Colleges and universities. I’ve attended a few, taught at a few more, and each and every one has tuition tiered on if you were a state resident or not. Why? Because you pay taxes as a resident, or most do. Are they being racist charging
up to 10 – 20 x more for tuition to people from Thailand or New Zealand, as those from their home state? I don’t think so. It’s just that in-state residents have a form of ownership in their colleges and universities and regularly
pay for their support through local taxes.

On a national level you won’t see dual pricing in the USA much at all. You will see it for hunting permits, fishing licenses, and land use fees (camp sites, national park permits, etc), but you won’t see it for instance at the
Washington Mall, Air and Space museums, historical sites, and the parts of our country where we really want our visitors to know more about us and our history.

There are many reasons we either do or don’t have dual pricing on such attractions in the USA, and I don’t think any of them have elements of bigotry or racism. Instead, they are carefully thought out and legally made policies
where most things are considered.

If we accept and understand dual pricing in our own countries, why are we bashing Thailand for doing the same? I’m guessing because most haven’t taken the time to look beneath the surface, to investigate the history of the site,
or to do more than react to their initial reactions which by themselves can be quite telling. Most of us accept that liars expect people to lie to them. Cheats expect people to cheat them. Thieves expect people to steal from them (the list is
long) and racists often suspect people are being racist towards them. I’d rather try to understand what’s beneath the surface.

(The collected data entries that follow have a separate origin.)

(* ===== verification/Vesa.v ===== *)
(** * The VESA driver (drivers/display/vesa/vesa.cpp)

    The BIOS of the card runs in an x86 emulator, which is not part of the repository: it is
    a parameter that asks for one access to memory or to a port at a time, and the driver
    answers.  [S] is the machine: its memory at virtual addresses, its page tables, its
    ports. *)
From S2P Require Import Prelude Paging Terminal Ports Hash BlockStore Display Vga.

Definition FORMAT_BGR444 : Z := 6.
Definition FORMAT_RGB332 : Z := 7.
Definition FORMAT_RGB444 : Z := 8.
Definition FORMAT_RGB555 : Z := 9.
Definition FORMAT_BGR555 : Z := 10.
Definition FORMAT_ARGB4444 : Z := 11.
Definition FORMAT_RGBA4444 : Z := 12.
Definition FORMAT_ABGR4444 : Z := 13.
Definition FORMAT_BGRA4444 : Z := 14.
Definition FORMAT_ARGB1555 : Z := 15.
Definition FORMAT_RGBA5551 : Z := 16.
Definition FORMAT_ABGR1555 : Z := 17.
Definition FORMAT_BGRA5551 : Z := 18.
Definition FORMAT_RGB565 : Z := 19.
Definition FORMAT_BGR565 : Z := 20.
Definition FORMAT_RGB24 : Z := 21.
Definition FORMAT_BGR24 : Z := 22.
Definition FORMAT_RGB888 : Z := 23.
Definition FORMAT_RGBX8888 : Z := 24.
Definition FORMAT_BGR888 : Z := 25.
Definition FORMAT_BGRX8888 : Z := 26.
Definition FORMAT_ARGB8888 : Z := 27.
Definition FORMAT_RGBA8888 : Z := 28.
Definition FORMAT_ARGB2101010 : Z := 31.
Definition DISPLAY_RGB : Z := 0x04.

(** ** What the kernel offers to the driver, and the emulator. *)
Class vesa_host (S : Type) := {
  load_byte : Z -> S -> Z;
  memmanager_map_to_new_pages : Z -> Z -> Z -> S -> Z * S;
  memmanager_virtual_alloc : Z -> Z -> S -> Z * S;
  memmanager_unmap_pages : Z -> Z -> S -> S;
  memmanager_free_pages : Z -> Z -> S -> S;
  physical_memory_allocate_in_range : Z -> Z -> Z -> Z -> S -> Z * S;
  new_bytes : Z -> S -> Z * S;
  delete_bytes : Z -> S -> S;
  (** [call *func_ptr] with AX, CX, BL and DX *)
  call_far : Z -> Z -> Z -> Z -> Z -> S -> S }.

Record x86_regs := mk_x86 { R_CS : Z; R_SS : Z; R_ES : Z; R_IP : Z; R_AX : Z; R_BX : Z; R_CX : Z; R_DX : Z; R_DI : Z }.
Class x86emu (E : Type) := {
  X86EMU_MEMIO_X : Z; X86EMU_MEMIO_R : Z; X86EMU_MEMIO_W : Z; X86EMU_MEMIO_I : Z; X86EMU_MEMIO_O : Z;
  X86EMU_MEMIO_8 : Z; X86EMU_MEMIO_16 : Z; X86EMU_MEMIO_32 : Z; X86EMU_MEMIO_8_NOPERM : Z;
  (** the registers that are assigned, and [x86emu_intr_raise] *)
  emu_raise : x86_regs -> Z -> E -> E;
  (** the next call of the handler, with its address, its value and its type *)
  emu_next : E -> option (Z * Z * Z);
  (** its answer *)
  emu_answer : Z -> E -> E;
  emu_ax : E -> Z; emu_cx : E -> Z; emu_di : E -> Z; emu_es : E -> Z }.

Record far_ptr := mk_far { offset : Z; segment : Z }.
Definition access (p : far_ptr) : Z := segment p * 0x10 + offset p.

Record vesa_mode := mk_vesa_mode { fb_addr : Z; vm_index : Z; is_vesa : bool }.
Record vesa (S E : Type) := mk_vesa {
  host : S; emu : E; virtual_bootsector : Z; virtual_stack : Z; pages_mapped : list Z; pages_allocated : list Z;
  mapping_cache : hash_map Z Z; current_mode_index : Z; vesa_modes : list vesa_mode;
  v_modes : list display_mode; vesa_pm_interface : option Z }.
Arguments mk_vesa {S E}. Arguments host {S E}. Arguments emu {S E}. Arguments virtual_bootsector {S E}. Arguments virtual_stack {S E}.
Arguments pages_mapped {S E}. Arguments pages_allocated {S E}. Arguments mapping_cache {S E}. Arguments current_mode_index {S E}.
Arguments vesa_modes {S E}. Arguments v_modes {S E}. Arguments vesa_pm_interface {S E}.

Definition low_page_begin : Z := 0x7C00.
Definition low_page_end : Z := low_page_begin + 1023.
Definition virtual_stack_end : Z := 0x00080000.
Definition virtual_stack_begin : Z := virtual_stack_end - 1024.

(** ** Pixel formats *)
Definition masks_are (m : Z * Z * Z * Z) (r g b a : Z) : bool :=
  let '(r', g', b', a') := m in (r =? r') && (g =? g') && (b =? b') && (a =? a').
Definition first_format (table : list ((Z * Z * Z * Z) * Z)) (r g b a : Z) : Z :=
  match list_find (fun row => masks_are row.1 r g b a = true) table with Some (_, row) => row.2 | None => FORMAT_DONT_CARE end.
Definition formats_8 : list ((Z * Z * Z * Z) * Z) := [((0xE0, 0x1C, 0x03, 0), FORMAT_RGB332)].
Definition formats_12 : list ((Z * Z * Z * Z) * Z) :=
  [((0x0F00, 0x00F0, 0x000F, 0), FORMAT_RGB444); ((0x000F, 0x00F0, 0x0F00, 0), FORMAT_BGR444)].
Definition formats_16 : list ((Z * Z * Z * Z) * Z) := [
  ((0x7C00, 0x03E0, 0x001F, 0x0000), FORMAT_RGB555); ((0x001F, 0x03E0, 0x7C00, 0x0000), FORMAT_BGR555);
  ((0x0F00, 0x00F0, 0x000F, 0xF000), FORMAT_ARGB4444); ((0xF000, 0x0F00, 0x00F0, 0x000F), FORMAT_RGBA4444);
  ((0x000F, 0x00F0, 0x0F00, 0xF000), FORMAT_ABGR4444); ((0x00F0, 0x0F00, 0xF000, 0x000F), FORMAT_BGRA4444);
  ((0x7C00, 0x03E0, 0x001F, 0x8000), FORMAT_ARGB1555); ((0xF800, 0x07C0, 0x003E, 0x0001), FORMAT_RGBA5551);
  ((0x001F, 0x03E0, 0x7C00, 0x8000), FORMAT_ABGR1555); ((0x003E, 0x07C0, 0xF800, 0x0001), FORMAT_BGRA5551);
  ((0xF800, 0x07E0, 0x001F, 0x0000), FORMAT_RGB565); ((0x001F, 0x07E0, 0xF800, 0x0000), FORMAT_BGR565);
  ((0x003F, 0x07C0, 0xF800, 0x0000), FORMAT_RGB565)].
Definition formats_32 : list ((Z * Z * Z * Z) * Z) := [
  ((0x00FF0000, 0x0000FF00, 0x000000FF, 0x00000000), FORMAT_RGB888); ((0xFF000000, 0x00FF0000, 0x0000FF00, 0x00000000), FORMAT_RGBX8888);
  ((0x000000FF, 0x0000FF00, 0x00FF0000, 0x00000000), FORMAT_BGR888); ((0x0000FF00, 0x00FF0000, 0xFF000000, 0x00000000), FORMAT_BGRX8888);
  ((0x00FF0000, 0x0000FF00, 0x000000FF, 0xFF000000), FORMAT_ARGB8888); ((0xFF000000, 0x00FF0000, 0x0000FF00, 0x000000FF), FORMAT_RGBA8888);
  ((0x000000FF, 0x0000FF00, 0x00FF0000, 0xFF000000), FORMAT_ABGR8888); ((0x0000FF00, 0x00FF0000, 0xFF000000, 0x000000FF), FORMAT_BGRA8888);
  ((0x3FF00000, 0x000FFC00, 0x000003FF, 0xC0000000), FORMAT_ARGB2101010)].
(** A case without a [break] goes on with the next one. *)
Definition vesa_format_from_masks (bpp r g b a : Z) : Z :=
  if bpp =? 1 then FORMAT_GRAYSCALE
  else if bpp =? 4 then FORMAT_INDEXED_BIT_PLANE
  else if bpp =? 8 then if r =? 0 then FORMAT_INDEXED_LINEAR else first_format formats_8 r g b a
  else if bpp =? 12 then if r =? 0 then FORMAT_RGB444 else first_format formats_12 r g b a
  else if (bpp =? 15) && (r =? 0) then FORMAT_RGB555
  else if (bpp =? 15) || (bpp =? 16) then if r =? 0 then FORMAT_RGB565 else first_format formats_16 r g b a
  else if (bpp =? 24) && ((r =? 0) || (r =? 0x00FF0000)) then FORMAT_BGR24
  else if (bpp =? 24) && (r =? 0x000000FF) then FORMAT_RGB24
  else if (bpp =? 24) || (bpp =? 32) then if r =? 0 then FORMAT_RGB888 else first_format formats_32 r g b a
  else FORMAT_DONT_CARE.

(** A shift by the width of the word is a shift by nothing on the processor; what is left is
    cleared. *)
Definition gen_mask (n : Z) : Z :=
  Z.land (u32 (- (if n =? 0 then 0 else 1))) (Z.shiftr (2 ^ 32 - 1) ((32 - n) mod 32)).
Definition field_mask (size position : Z) : Z := shl32 (gen_mask size) (position mod 32).

Section vesa_driver.
Context {S E : Type} {P : ports S} {HM : host_memory S} {VH : vesa_host S} {X : x86emu E}.
#[local] Notation state := (vesa S E).

Definition put_host (s : S) (v : state) : state :=
  mk_vesa s (emu v) (virtual_bootsector v) (virtual_stack v) (pages_mapped v) (pages_allocated v) (mapping_cache v) (current_mode_index v)
    (vesa_modes v) (v_modes v) (vesa_pm_interface v).
Definition put_emu (e : E) (v : state) : state :=
  mk_vesa (host v) e (virtual_bootsector v) (virtual_stack v) (pages_mapped v) (pages_allocated v) (mapping_cache v) (current_mode_index v)
    (vesa_modes v) (v_modes v) (vesa_pm_interface v).
Definition put_pages (s : S) (mapped allocated : list Z) (cache : hash_map Z Z) (v : state) : state :=
  mk_vesa s (emu v) (virtual_bootsector v) (virtual_stack v) mapped allocated cache (current_mode_index v)
    (vesa_modes v) (v_modes v) (vesa_pm_interface v).
Definition set_current_mode_index (i : Z) (v : state) : state :=
  mk_vesa (host v) (emu v) (virtual_bootsector v) (virtual_stack v) (pages_mapped v) (pages_allocated v) (mapping_cache v) i
    (vesa_modes v) (v_modes v) (vesa_pm_interface v).
Definition push_mode (mode : display_mode) (m : vesa_mode) (v : state) : state :=
  mk_vesa (host v) (emu v) (virtual_bootsector v) (virtual_stack v) (pages_mapped v) (pages_allocated v) (mapping_cache v) (current_mode_index v)
    (vesa_modes v ++ [m]) (v_modes v ++ [mode]) (vesa_pm_interface v).
Definition set_pm_interface (p : option Z) (v : state) : state :=
  mk_vesa (host v) (emu v) (virtual_bootsector v) (virtual_stack v) (pages_mapped v) (pages_allocated v) (mapping_cache v) (current_mode_index v)
    (vesa_modes v) (v_modes v) p.

(** [memcpy] and [memset] at virtual addresses. *)
Fixpoint load_bytes (n : nat) (a : Z) (s : S) : list Z :=
  match n with O => [] | Datatypes.S n => load_byte a s :: load_bytes n (a + 1) s end.

(** ** The memory the emulator sees *)
Definition map_address (addr : Z) (v : state) : outcome (Z * state) :=
  if (low_page_begin <=? addr) && (addr <=? low_page_end) then Ok (virtual_bootsector v + (addr - low_page_begin), v)
  else if (virtual_stack_begin <=? addr) && (addr <=? virtual_stack_end) then Ok (virtual_stack v + (addr - virtual_stack_begin), v)
  else
    let page_addr := Z.land addr (not32 (PAGE_SIZE - 1)) in
    let page_offset := sub32 addr page_addr in
    found ← lookup_key page_addr (mapping_cache v);
    match found with
    | Some vaddr => Ok (add32 vaddr page_offset, v)
    | None =>
      if (page_addr <? 0x1000) || ((0x80000 <=? page_addr) && (page_addr <? 0x100000)) then
        let '(vaddr, s) := memmanager_map_to_new_pages page_addr 1 (Z.lor PAGE_PRESENT PAGE_RW) (host v) in
        '(_, cache) ← insert_key page_addr vaddr (mapping_cache v);
        Ok (add32 vaddr page_offset, put_pages s (pages_mapped v ++ [vaddr]) (pages_allocated v) cache v)
      else
        found ← lookup_key page_addr (mapping_cache v);
        match found with
        | Some vaddr => Ok (add32 vaddr page_offset, v)
        | None =>
          let '(claimed, s) := physical_memory_allocate_in_range page_addr (add32 page_addr PAGE_SIZE) PAGE_SIZE PAGE_SIZE (host v) in
          '(vaddr, s) ← (if negb (claimed =? 0) then
              let '(vaddr, s) := memmanager_map_to_new_pages page_addr 1 (Z.lor PAGE_PRESENT PAGE_RW) s in
              _ ← k_assert (negb (vaddr =? 0)); Ok (vaddr, s)
            else let '(vaddr, s) := memmanager_virtual_alloc 1 PAGE_RW s in _ ← k_assert false; Ok (vaddr, s));
          '(_, cache) ← insert_key page_addr vaddr (mapping_cache v);
          Ok (add32 vaddr page_offset, put_pages s (pages_mapped v) (pages_allocated v ++ [vaddr]) cache v)
        end
    end.
Definition translate_virtual_far_ptr (t : far_ptr) (v : state) : outcome (Z * state) := map_address (access t) v.

(** [n] is the size of the type. *)
Definition mem_read (n : nat) (addr : Z) (v : state) : outcome (Z * state) :=
  '(p, v) ← map_address addr v; Ok (le_value (load_bytes n p (host v)), v).
Definition mem_write (n : nat) (addr value : Z) (v : state) : outcome state :=
  '(p, v) ← map_address addr v; Ok (put_host (store_bytes p (le_bytes n value) (host v)) v).

Definition mem_size (bits : Z) : option nat :=
  if bits =? X86EMU_MEMIO_8 then Some 1%nat else if bits =? X86EMU_MEMIO_16 then Some 2%nat
  else if bits =? X86EMU_MEMIO_32 then Some 4%nat else if bits =? X86EMU_MEMIO_8_NOPERM then Some 1%nat else None.
Definition port_in (bits port : Z) (val : Z) (s : S) : Z * S :=
  if bits =? X86EMU_MEMIO_8 then inb port s else if bits =? X86EMU_MEMIO_16 then inw port s
  else if bits =? X86EMU_MEMIO_32 then ind port s else (val, s).
Definition port_out (bits port val : Z) (s : S) : S :=
  if bits =? X86EMU_MEMIO_8 then outb port (u8 val) s else if bits =? X86EMU_MEMIO_16 then outw port (u16 val) s
  else if bits =? X86EMU_MEMIO_32 then outd port val s else s.
(** The value that is left in [*val]. *)
Definition memio_handler (addr val type : Z) (v : state) : outcome (Z * state) :=
  let bits := Z.land type 0xFF in
  let type := Z.land type (not32 0xFF) in
  if (type =? X86EMU_MEMIO_X) || (type =? X86EMU_MEMIO_R) then
    match mem_size bits with Some n => mem_read n addr v | None => Ok (val, v) end
  else if type =? X86EMU_MEMIO_W then
    match mem_size bits with Some n => v ← mem_write n addr val v; Ok (val, v) | None => Ok (val, v) end
  else if type =? X86EMU_MEMIO_I then let '(val, s) := port_in bits (u16 addr) val (host v) in Ok (val, put_host s v)
  else if type =? X86EMU_MEMIO_O then Ok (val, put_host (port_out bits (u16 addr) val (host v)) v)
  else Ok (val, v).

(** [x86emu_run]: the emulator calls the handler until it halts. *)
Fixpoint x86emu_run (fuel : nat) (v : state) : outcome state :=
  match emu_next (emu v) with
  | None => Ok v
  | Some (addr, val, type) =>
    match fuel with
    | O => Fault OutOfFuel
    | Datatypes.S fuel =>
      '(val, v) ← memio_handler addr val type v;
      x86emu_run fuel (put_emu (emu_answer val (emu v)) v)
    end
  end.
Definition int10h_start (fuel : nat) (ax bx cx dx es di : Z) (v : state) : outcome state :=
  let v := put_host (store_bytes (virtual_bootsector v) [0x90; 0xF4] (host v)) v in
  x86emu_run fuel (put_emu (emu_raise (mk_x86 0 (virtual_stack_end / 0x10) es 0x7C00 ax bx cx dx di) 0x10 (emu v)) v).
Definition int10h (fuel : nat) (ax bx cx dx es di : Z) (v : state) : outcome (Z * state) :=
  v ← int10h_start fuel ax bx cx dx es di v; Ok (emu_ax (emu v), v).

(** ** The modes.  The information blocks of the BIOS are in the boot sector's buffer. *)
Definition block_at (v : state) : Z := virtual_bootsector v + 0x200.
Definition block_location : Z := low_page_begin + 0x200.
Definition block : far_ptr := mk_far (u16 (block_location mod 0x10)) (u16 (block_location / 0x10)).
Definition sizeof_vesa_info_block : nat := 20.
Definition sizeof_vesa_mode_info : nat := 256.
Definition far_at (l : list Z) (off : Z) : far_ptr := mk_far (field_at l off 2) (field_at l (off + 2) 2).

When I looked beneath the surface of dual pricing in Thailand I saw an almost identical model to my own country. More, I learned that if you have a work permit, local ID, local drivers license, that if you ASK then you can get the same “Thai
price” the locals are charges. Why? Because if you’re working and living in Thailand then you’re paying taxes, supporting the local economy, and contributing to the national parks and attractions just like the Thais do.

I regularly (and I mean each and every week) take visitors to local attractions. Zoos, national parks, temples, you name it I take them there. I can’t think of a single place we go where I don’t regularly pay the Thai price.
I’m sure there are probably some out there, but the overwhelming majority of them will charge you the Thai price if you take the time to ASK and if you carry your ID or work permit with you. Heck, it's my experience that once they
learn you have a work permit or local ID then the smiles get bigger, the doors open wider, and you get treated in a more warm and special way.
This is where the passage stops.